There wasn't much flat runable terrain along here and it was hard for me to get any real momentum going however I just tried to keep moving...forward.
Mick and I had traded places down the mountain and then at the beginning of this section. I finally caught up to him somewhere along the way and we kept each other company for a couple of pretty tough miles. At some point along here a young woman, who was all smiles, and wearing a spotless white shirt, cheerfully ran by us (it turned out she was the youngest runner on the course at 19). About a mile or two before the end Mick decided he had enough of me and wished me well....and I continued pushing to the end.
As I turned the last corner in to the finish, some 5 hours after the winners (11:32:49), I was welcomed to the sound of applause and cheers and they even announced my name and hometown over the PA system...and there, in the middle of the finish line was Barbara, waiting for me.

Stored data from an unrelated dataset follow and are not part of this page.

(** * TAWI transcribe-and-translate: capture, chunking and single-flight
      inference coordination.

    The two React route components, [src/routes/broadcaster.jsx] and
    [src/routes/receiver.jsx], are embedded as state machines: the values
    held by [useState]/[useRef] form a record, every callback the source
    registers (worker message listener, recorder callbacks, UI handlers,
    effects) is a function from the state to the next state together with
    the list of calls it makes on its collaborators (worker, recorder,
    timers, file reader, broadcast channel). *)

From Stdlib Require Import String List ZArith Bool Lia.
Import ListNotations.

Local Open Scope string_scope.
Local Open Scope list_scope.

(* ================================================================== *)
(** * Receiver: [src/routes/receiver.jsx]                              *)
(* ================================================================== *)

Module Receiver.

(** What the component takes from its surroundings. *)
Class Env := {
  (** JavaScript numbers carried by progress messages; never inspected. *)
  number : Type;
  (** [languageMapping] of [utils/languages]: Whisper language code to
      NLLB language code; a lookup of an unknown key is [undefined]. *)
  languageMapping : string -> option string
}.

Section WithEnv.

Context `{Env}.

(** An entry of [progressItems]: the [e.data] of an 'initiate' message. *)
Record ProgressItem := mkItem { file : string; progress : option number }.

(** [e.data] of a message of the translation worker, by [e.data.status]. *)
Inductive Message :=
| Initiate (item : ProgressItem)
| Progress (f : string) (p : option number)
| Done (f : string)
| Ready
| Update (out : string)                 (* e.data.output *)
| Complete (translation_text : string)  (* e.data.output[0].translation_text *)
| Unhandled (status : string).          (* a status with no [case], e.g. 'error' *)

(** Calls made on collaborators. *)
Inductive Cmd :=
| ConsoleLog (s : string)
| PostMessage (text : string) (src_lang : option string) (tgt_lang : string)
| Subscribe.

(** The hooks of [App]; [disabled] is [disabled.current]. *)
Record State := mkState {
  ready : option bool;
  disabled : bool;
  progressItems : list ProgressItem;
  input : string;
  inputRef : string;
  sourceLanguage : option string;
  sourceLanguageRef : option string;
  targetLanguage : string;
  targetLanguageRef : string;
  output : string
}.

Definition init : State :=
  {| ready := None; disabled := false; progressItems := [];
     input := "Hallo."; inputRef := "Hallo.";
     sourceLanguage := Some "deu_Latn"; sourceLanguageRef := Some "deu_Latn";
     targetLanguage := "eng_Latn"; targetLanguageRef := "eng_Latn";
     output := "" |}.

Definition setReady (b : bool) (s : State) : State :=
  mkState (Some b) (disabled s) (progressItems s) (input s) (inputRef s)
    (sourceLanguage s) (sourceLanguageRef s) (targetLanguage s)
    (targetLanguageRef s) (output s).

Definition setDisabled (b : bool) (s : State) : State :=
  mkState (ready s) b (progressItems s) (input s) (inputRef s)
    (sourceLanguage s) (sourceLanguageRef s) (targetLanguage s)
    (targetLanguageRef s) (output s).

Definition setProgressItems (f : list ProgressItem -> list ProgressItem)
    (s : State) : State :=
  mkState (ready s) (disabled s) (f (progressItems s)) (input s) (inputRef s)
    (sourceLanguage s) (sourceLanguageRef s) (targetLanguage s)
    (targetLanguageRef s) (output s).

(** [setInput(v); inputRef.current = v] *)
Definition setInput (v : string) (s : State) : State :=
  mkState (ready s) (disabled s) (progressItems s) v v
    (sourceLanguage s) (sourceLanguageRef s) (targetLanguage s)
    (targetLanguageRef s) (output s).

(** [setSourceLanguage(v); sourceLanguageRef.current = v] *)
Definition setSourceLanguage (v : option string) (s : State) : State :=
  mkState (ready s) (disabled s) (progressItems s) (input s) (inputRef s)
    v v (targetLanguage s) (targetLanguageRef s) (output s).

(** [setTargetLanguage(v); targetLanguageRef.current = v] *)
Definition setTargetLanguage (v : string) (s : State) : State :=
  mkState (ready s) (disabled s) (progressItems s) (input s) (inputRef s)
    (sourceLanguage s) (sourceLanguageRef s) v v (output s).

Definition setOutput (v : string) (s : State) : State :=
  mkState (ready s) (disabled s) (progressItems s) (input s) (inputRef s)
    (sourceLanguage s) (sourceLanguageRef s) (targetLanguage s)
    (targetLanguageRef s) v.

(** [sourceLanguageRef.current === targetLanguageRef.current] *)
Definition sameLanguage (src : option string) (tgt : string) : bool :=
  match src with
  | Some l => String.eqb l tgt
  | None => false
  end.

(** [onMessageReceived], lines 42-84. *)
Definition onMessageReceived (m : Message) (s : State) : State :=
  match m with
  | Initiate item =>
      setProgressItems (fun prev => prev ++ [item]) (setReady false s)
  | Progress f p =>
      setProgressItems
        (map (fun item =>
                if String.eqb (file item) f then mkItem (file item) p
                else item)) s
  | Done f =>
      setProgressItems
        (filter (fun item => negb (String.eqb (file item) f))) s
  | Ready => setReady true s
  | Update out => setOutput out s
  | Complete translation_text =>
      setDisabled false (setOutput translation_text s)
  | Unhandled _ => s
  end.

(** [translate], lines 94-107. *)
Definition translate (s : State) : State * list Cmd :=
  if disabled s then (s, [])
  else if sameLanguage (sourceLanguageRef s) (targetLanguageRef s)
  then (setOutput (inputRef s) s, [])
  else (setDisabled true s,
        [ConsoleLog "Translating...";
         PostMessage (inputRef s) (sourceLanguageRef s) (targetLanguageRef s)]).

(** What the JavaScript event loop delivers to the component. *)
Inductive Event :=
| Mount                                          (* lines 110-123 *)
| Broadcast (message : string) (language : string) (* lines 115-121 *)
| TargetChange (value : string)                  (* lines 175-179 *)
| WorkerMessage (m : Message).

Definition step (s : State) (e : Event) : State * list Cmd :=
  match e with
  | Mount =>
      let (s', cmds) := translate s in (s', cmds ++ [Subscribe])
  | Broadcast message language =>
      translate (setSourceLanguage (languageMapping language)
                   (setInput message s))
  | TargetChange value => translate (setTargetLanguage value s)
  | WorkerMessage m => (onMessageReceived m s, [])
  end.

(** Runs a trace of events, collecting the collaborator calls in order. *)
Fixpoint run (s : State) (tr : list Event) : State * list Cmd :=
  match tr with
  | [] => (s, [])
  | e :: tr' =>
      let (s1, c1) := step s e in
      let (s2, c2) := run s1 tr' in
      (s2, c1 ++ c2)
  end.

(** The translate gate as the source has it: [disabled.current]. *)
Definition denied (s : State) : bool := disabled s.

(** An event is a granted request when [translate] reaches line 100. *)
Definition granted (s : State) (e : Event) : bool :=
  match e with
  | WorkerMessage _ => false
  | _ => negb (disabled s) && disabled (fst (step s e))
  end.

(** The gate is released by the 'complete' case, line 81. *)
Definition releases (e : Event) : bool :=
  match e with
  | WorkerMessage (Complete _) => true
  | _ => false
  end.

I had done it...conquered my goal. The longest run of my running career...not my fastest (but it is my 50M PR!!!) and, thankfully, not my most painful. It was definitely one of the most beautiful courses I have had the privilege to run around the world. Recommended!
Before ending this account of my first 50 mile trail run I want to especially thank all of those who helped me get to the start, and those who helped me get through to the finish:
Training partners and dispensers of most excellent experience and knowledge: Jenn, Kevin, Kevin, Stacie, Brian, Paul, Tom, Pat, Sandy, John Morelock, and of course, my trail running muse and hero, Jay Norman.
My thanks go out to all those volunteers, race officials and fellow runners (many of whom I have mentioned above), and to my loving crew - Barbara, who helped make this race that much more manageable, memorable and enjoyable.